TELDEACTUALIDAD
Las Palmas de Gran Canaria (Efe).- La sociedad del agua en Las Palmas de Gran Canaria, Emalsa, ha denunciado hoy que se siente sometida a una "causa general" y que el juez que ha procesado a 15 de sus directivos por delito societario solo reproduce las acusaciones de la Fiscalía, obviando informes que le benefician.
La empresa, controlada en la actualidad en un 66 por ciento de su capital por la multinacional francesa Saur, dice haber sufrido durante los últimos cinco años una "manipulación por parte de la instrucción artificialmente alargada", que ha sometido "la buena imagen de sus gestores al descrédito público".
El juez Luis Galván dictó a principios de mes un auto por el que da por concluida la instrucción que se abrió después de que en 2012 el alcalde de la ciudad, Juan José Cardona (PP), tomara la decisión de denunciar una serie de operaciones entre Emalsa y Sercanarias, una sociedad perteneciente a los dos socios de referencia en aquel momento de la empresa municipal mixta del agua, Saur y Sacyr.
En un comunicado, Emalsa sostiene que la decisión del juez "carece de toda motivación" y "bien podría haberse dictado" hace cinco años, "al día simiente de haberse iniciado la instrucción de las diligencias previas", porque bajo su punto de vista no incorpora una serie de pruebas e informes aportadas durante este tiempo.
La empresa controlada por Saur, en la que el Ayuntamiento de Las Palmas de Gran Canaria solo tiene el 34 % del capital, defiende que en este tiempo se ha demostrado que sus negocios con Sercanarias no han provocado quebranto patrimonial a la empresa del agua, como se recoge en un informe presentado por la sociedad Auditores Godoy.
Emalsa critica que el juez instructor "no mencione en ningún momento" la conclusión del informe de esos auditores, motivo, entre otros, por el que ha decidido recurrir el auto que pone fin a la instrucción y deja el caso listo para que se abra juicio oral.

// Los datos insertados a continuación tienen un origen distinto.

Lemma merge_dim_len_unique f dim sk key f' :
  Tablas.merge_dim f dim sk key = Ok f' →
  (∀ d, dim = Some d → NoDup (get_col d key)) →
  len f' = len f.
Proof.
  unfold Tablas.merge_dim. destruct dim as [d|]; [|by intros [= <-]].
  destruct (has_col f key); [|by intros [= <-]].
  destruct (select d [sk; key]) as [d'|] eqn:Hsel; [|done]. simpl.
  intros Hm Hnd. eapply merge_len_unique; [done|].
  unfold get_col at 1. erewrite select_key_column; [by apply Hnd|done|].
  set_solver.
Qed.

Lemma merge_date_len f d col sel sk f' :
  Tablas.merge_date parse_datetime f d col sel sk = Ok f' → (len f ≤ len f')%nat.
Proof.
  unfold Tablas.merge_date.
  destruct (select d sel) as [d'|]; [|done]. simpl.
  destruct (mapM _ _) as [keys|] eqn:Hk; [|done]. simpl.
  destruct (merge_left_on _ _ _ _ _) as [m|] eqn:Hm; [|done]. simpl.
  intros [= <-]. rewrite drop_cols_len.
  apply merge_left_on_len in Hm.
  - rewrite assign_len in Hm.
    by destruct (has_col m "date_sk").
  - apply mapM_result_length in Hk.
    rewrite length_fmap, Hk. unfold get_col, len. by rewrite length_fmap.
Qed.

Lemma merge_date_len_unique f d col sel sk f' :
  Tablas.merge_date parse_datetime f d col sel sk = Ok f' →
  "date" ∈ sel → NoDup (get_col d "date") → len f' = len f.
Proof.
  unfold Tablas.merge_date.
  destruct (select d sel) as [d'|] eqn:Hsel; [|done]. simpl.
  destruct (mapM _ _) as [keys|] eqn:Hk; [|done]. simpl.
  destruct (merge_left_on _ _ _ _ _) as [m|] eqn:Hm; [|done]. simpl.
  intros [= <-] Hin Hnd. rewrite drop_cols_len.
  apply merge_left_on_len_unique in Hm.
  - rewrite assign_len in Hm.
    by destruct (has_col m "date_sk").
  - apply mapM_result_length in Hk.
    rewrite length_fmap, Hk. unfold get_col, len. by rewrite length_fmap.
  - unfold get_col. by erewrite select_key_column.
Qed.

Lemma select_fact_Ok f allowed :
  ∃ fact, Tablas.select_fact f allowed = Ok fact ∧
          (len fact ≤ len f)%nat ∧
          ∀ r, r ∈ rows f → project (columns f) (columns fact) r ∈ rows fact.
Proof.
  unfold Tablas.select_fact. rewrite select_filter_has. simpl.
  eexists; split; [done|]. split.
  - etrans; [apply drop_duplicates_len|].
    unfold len. simpl. by rewrite length_fmap.
  - intros r Hr. apply drop_duplicates_elem. simpl.
    by apply list_elem_of_fmap_2.
Qed.
End TablasRowCounts.

(** ** The staging mapper *)

Lemma startswith_spec k s : Str.startswith k s = true ↔ ∃ b, s = k +:+ b.
Proof.
  revert s; induction k as [|a k IH]; intros s; simpl.
  - split; [eauto|done].
  - destruct s as [|a' s]; simpl.
    + split; [done|]. by intros [b ?].
    + rewrite andb_true_iff, bool_decide_eq_true, IH. split.
      * intros [-> [b ->]]. eauto.
      * intros [b [= -> ->]]. eauto.
Qed.

Lemma contains_spec k s : Str.contains k s = true ↔ ∃ a b, s = a +:+ k +:+ b.
Proof.
  induction s as [|c s IH]; simpl.
  - rewrite orb_false_r, startswith_spec. split.
    + intros [b ->]. by exists "", b.
    + intros ([|??] & b & Hs); simpl in Hs; [eauto|done].
  - rewrite orb_true_iff, startswith_spec, IH. split.
    + intros [[b ->]|(a & b & ->)]; [by exists "", b|by exists (String c a), b].
    + intros ([|c' a] & b & Hs); simpl in Hs; [eauto|].
      injection Hs as -> ->. eauto.
Qed.

(** The rule table in the order the loop visits it. *)
Lemma mapping_rules_order :
  Desnormalizar.mapping_rules =
    [("customer", "customers"); ("product", "products"); ("store", "stores");
     ("channel", "stores"); ("order_item", "order_items");
     ("sales_order_item", "order_items"); ("sales_order", "orders");
     ("order", "orders"); ("payment", "payment"); ("shipment", "shipment");
     ("web_session", "web_session"); ("nps_response", "nps_response");
     ("province", "province"); ("product_category", "product_category");
     ("address", "address")].
Proof. reflexivity. Qed.

Lemma first_rule_Some rules name v :
  Desnormalizar.first_rule rules name = Some v →
  ∃ i k, rules !! i = Some (k, v) ∧ Str.contains k name = true ∧
         ∀ j k' v', (j < i)%nat → rules !! j = Some (k', v') →
                    Str.contains k' name = false.
Proof.
  induction rules as [|[k0 v0] rules IH]; simpl; [done|].
  destruct (Str.contains k0 name) eqn:Hc.
  - intros [= ->]. exists 0%nat, k0. split_and!; [done..|]. intros; lia.
  - intros (i & k & Hi & Hk & Hfirst)%IH. exists (S i), k.
    split_and!; [done..|].
    intros [|j] k' v' Hj Hl; simplify_eq/=; [done|].
    eapply Hfirst; [|done]. lia.
Qed.

Lemma first_rule_None rules name :
  Desnormalizar.first_rule rules name = None →
  ∀ k v, (k, v) ∈ rules → Str.contains k name = false.
Proof.
  induction rules as [|[k0 v0] rules IH]; simpl; [by intros _ ?? ?%elem_of_nil|].
  destruct (Str.contains k0 name) eqn:Hc; [done|].
  intros Hn k v [[= -> ->]|Hin]%elem_of_cons; [done|]. by eapply IH.
Qed.

(** C9.  For every raw file name, the canonical name given by the staging
    mapper is the value of the first rule, in the order of the rule table,
    whose keyword occurs in the lowercased stem, and the lowercased stem
    itself when no keyword occurs in it; [k in name] is substring
    containment; the item rules come before the [order] rule, so that
    [sales_order_item_detail.csv] is mapped to [order_items]. *)
Theorem C9_first_matching_rule_wins :
  (∀ file,
     first_match_wins Desnormalizar.mapping_rules
       (Str.lower (Str.stem file)) (Desnormalizar.target_of file))
  ∧ (∀ k s, Str.contains k s = true ↔ ∃ a b, s = a +:+ k +:+ b)
  ∧ (∃ i j, Desnormalizar.mapping_rules !! i = Some ("order_item", "order_items")
            ∧ Desnormalizar.mapping_rules !! j = Some ("order", "orders")
            ∧ (i < j)%nat)
  ∧ Desnormalizar.target_of "sales_order_item_detail.csv" = "order_items"
  ∧ Desnormalizar.target_of "customers.csv" = "customers"
  ∧ Desnormalizar.target_of "Customer_Data.parquet" = "customers"
  ∧ Desnormalizar.target_of "inventory.csv" = "inventory".
Proof.
  split_and!.
  - intros file. unfold Desnormalizar.target_of.
    destruct (Desnormalizar.first_rule _ _) as [v|] eqn:E.
    + left. by apply first_rule_Some.
    + right. split; [|done]. by apply first_rule_None.
  - apply contains_spec.
  - exists 4%nat, 7%nat. split_and!; [reflexivity..|lia].
  - reflexivity.
  - reflexivity.
  - reflexivity.
  - reflexivity.
Qed.

(** ** Running the scripts *)

Lemma same_inputs_refl w : same_inputs w w.
Proof. by repeat split. Qed.

Lemma same_inputs_trans w1 w2 w3 :
  same_inputs w1 w2 → same_inputs w2 w3 → same_inputs w1 w3.
Proof.
  intros (?&?&?&?&?) (?&?&?&?&?). repeat split; try congruence. by etrans.
Qed.

Lemma same_inputs_staged w w' name : same_inputs w w' → staged w' name = staged w name.
Proof. intros (_&Hs&_). unfold staged. by rewrite Hs. Qed.

Lemma same_inputs_staged_or w w' a b :
  same_inputs w w' → staged_or w' a b = staged_or w a b.
Proof. intros H. unfold staged_or. by rewrite !(same_inputs_staged _ _ _ H). Qed.

Lemma bind_run {A B} (m : M A) (k : A → M B) w r w' :
  (m ≫= k) w = (r, w') →
  (∃ a w1, m w = (Ok a, w1) ∧ k a w1 = (r, w'))
  ∨ (∃ e, m w = (Raise e, w') ∧ r = Raise e).
Proof.
  unfold mbind, M_bind. destruct (m w) as [[a|e] w1]; [left; eauto|].
  intros [= <- <-]. right; eauto.
Qed.

Lemma bind_Ok {A B} (m : M A) (k : A → M B) w a w1 :
  m w = (Ok a, w1) → (m ≫= k) w = k a w1.
Proof. unfold mbind, M_bind. by intros ->. Qed.

Lemma bind_Raise {A B} (m : M A) (k : A → M B) w e w1 :
  m w = (Raise e, w1) → (m ≫= k) w = (Raise e, w1).
Proof. unfold mbind, M_bind. by intros ->. Qed.

Lemma bind_run_Ok {A B} (m : M A) (k : A → M B) w b w' :
  (m ≫= k) w = (Ok b, w') →
  ∃ a w1, m w = (Ok a, w1) ∧ k a w1 = (Ok b, w').
Proof. intros [?|(e & _ & ?)]%bind_run; [done|done]. Qed.

Lemma print_run s line w :
  ∃ w', print s line w = (Ok (), w') ∧ same_inputs w w' ∧
        dwh_dir w' = dwh_dir w ∧ printed w' = printed w ++ [(s, line)].
Proof.
  eexists; split; [done|]. split_and!; try done.
  repeat split; try done. simpl. by apply prefix_app_r.
Qed.

Lemma read_staging_run name w :
  ∃ w', Tablas.read_staging name w = (Ok (staged w name), w') ∧
        same_inputs w w' ∧ dwh_dir w' = dwh_dir w ∧
        (staged w name = None →
         (Stderr, "[warn] staging " +:+ name +:+ " no encontrado") ∈ printed w').
Proof.
  unfold Tablas.read_staging, staged.
  destruct (staging_dir w !! (name +:+ ".parquet")) as [d|].
  { exists w. split_and!; [done|apply same_inputs_refl|done..]. }
  destruct (staging_dir w !! (name +:+ ".csv")) as [d|].
  { exists w. split_and!; [done|apply same_inputs_refl|done..]. }
  eexists; split; [done|]. split_and!; try done.
  - repeat split; try done. simpl. by apply prefix_app_r.
  - intros _. simpl. apply elem_of_app. right. left.
Qed.

Lemma read_staging_or_run x b w :
  ∃ w', Tablas.read_staging_or x b w
        = (Ok (match x with Some _ => x | None => staged w b end), w') ∧
        same_inputs w w' ∧ dwh_dir w' = dwh_dir w.
Proof.
  destruct x as [d|]; simpl.
  - exists w. split_and!; [done|apply same_inputs_refl|done].
  - destruct (read_staging_run b w) as (w' & ? & ? & ? & _). eauto.
Qed.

"El auto recurrido (...) se limita única y exclusivamente a reproducir simple y literalmente pasajes enteros de la denuncia inicial de la Fiscalía, sin hacer mención alguna al contenido y resultado de las diligencias de investigación practicadas durante cinco años", argumenta la sociedad dirigida por Saur.
A su juicio, con ello, el instructor del caso "no permite conocer a las partes cuáles son las razones que le llevan a dictar la resolución" que pone fin a la instrucción del procedimiento.
"Cuantas auditorías e informes periciales a los que se ha sometido la gestión de Emalsa, y que en su resolución el juez instructor ignora, evidencian que no existe perjuicio económico alguno", remarca la empresa.
La defensa de los directivos de Emalsa argumenta, además, que "no puede hablarse de responsabilidad criminal sin determinar la participación de los investigados en las conductas objeto de denunciada y, mucho menos, sin la acreditación de la existencia de perjuicio patrimonial concreto".


























Normas de participación
Esta es la opinión de los lectores, no la de este medio.
Nos reservamos el derecho a eliminar los comentarios inapropiados.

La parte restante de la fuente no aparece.